§ **What is being asked**
The entries that follow include a run beginning at the line with "induction l as [|x l IH] using rev_ind; [done|]." and ending at the line with "unfold insertion_sort."; restate that run word for word and leave the rest out.

##### Given records

(** The directory [/srv/chess] with the script, a page, and a directory
    [etc] that holds a file [passwd] of its own.  A string with a null
    character is no path. *)
Definition sample_files : FileSystem := fun p =>
  if Str.contains "000" p then Some (Invalid (ValueError "embedded null byte"))
  else if p =? "/srv/chess"
  then Some (Dir (Some [{| d_name := "etc"; d_isdir := true; d_islink := false |};
                        {| d_name := "index.html"; d_isdir := false; d_islink := false |};
                        {| d_name := "serve.py"; d_isdir := false; d_islink := false |}]))
  else if p =? "/srv/chess/index.html" then Some (File true "<html>chess</html>" noon)
  else if p =? "/srv/chess/serve.py" then Some (File true "import http.server" noon)
  else if p =? "/srv/chess/etc"
  then Some (Dir (Some [{| d_name := "passwd"; d_isdir := false; d_islink := false |}]))
  else if p =? "/srv/chess/etc/passwd" then Some (File true "a file of the site" noon)
  else if p =? "/etc/passwd" then Some (File true "root:x:0:0" noon)
  else None.

Definition sample_env : Environment :=
  {| __file__ := "serve.py";
     argv := ["serve.py"];
     environ := [];
     getcwd := "/srv/chess";
     os_chdir := fun d => d;
     socket_bind := fun _ _ => true;
     platform := sample_platform |}.

(** The same, with the port taken by another process. *)
Definition sample_env_port_in_use : Environment :=
  {| __file__ := "serve.py";
     argv := ["serve.py"];
     environ := [];
     getcwd := "/srv/chess";
     os_chdir := fun d => d;
     socket_bind := fun _ _ => false;
     platform := sample_platform |}.
Lemma insertion_run_Permutation l : insertion_run lt l ≡ₚ l.
Proof.
  induction l as [|x l IH] using rev_ind; [done|].
  rewrite insertion_run_snoc, insert_by_Permutation, IH.
  by rewrite Permutation_app_comm.
Qed.

Lemma insertion_sort_Permutation l : insertion_sort lt l ≡ₚ l.
Proof.
  unfold insertion_sort.
  by rewrite reverse_Permutation, insertion_run_Permutation.
Qed.

(** The run is sorted for every relation [R] that each insertion respects;
    the hypotheses speak of an element [x] of the input and of elements
    [y], [z] that come before it there. *)
Lemma insertion_run_sorted (R : relation A) l :
  (∀ l1 x l2 y, l = l1 ++ x :: l2 → y ∈ l1 → lt x y = true → R y x) →
  (∀ l1 x l2 y, l = l1 ++ x :: l2 → y ∈ l1 → lt x y = false → R x y) →
  (∀ l1 x l2 y z, l = l1 ++ x :: l2 → y ∈ l1 → z ∈ l1 →
                  lt x y = false → R y z → R x z) →
  StronglySorted R (insertion_run lt l).
Proof.
  induction l as [|x l IH] using rev_ind; intros Hskip Hstop Hpast.
  { constructor. }
  rewrite insertion_run_snoc.
  apply insert_by_sorted.
  - intros y Hy. rewrite insertion_run_Permutation in Hy.
    by apply (Hskip l x []).
  - intros y Hy. rewrite insertion_run_Permutation in Hy.
    by apply (Hstop l x []).
  - intros y z Hy Hz. rewrite insertion_run_Permutation in Hy, Hz.
    by apply (Hpast l x []).
  - apply IH.
    + intros l1 x' l2 y ->. apply (Hskip l1 x' (l2 ++ [x])).
      by rewrite <- app_assoc.
    + intros l1 x' l2 y ->. apply (Hstop l1 x' (l2 ++ [x])).
      by rewrite <- app_assoc.
    + intros l1 x' l2 y z ->. apply (Hpast l1 x' (l2 ++ [x])).
      by rewrite <- app_assoc.
Qed.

##########

§ **Written answer**
  induction l as [|x l IH] using rev_ind; [done|].
  rewrite insertion_run_snoc, insert_by_Permutation, IH.
  by rewrite Permutation_app_comm.
Qed.

Lemma insertion_sort_Permutation l : insertion_sort lt l ≡ₚ l.
Proof.
  unfold insertion_sort.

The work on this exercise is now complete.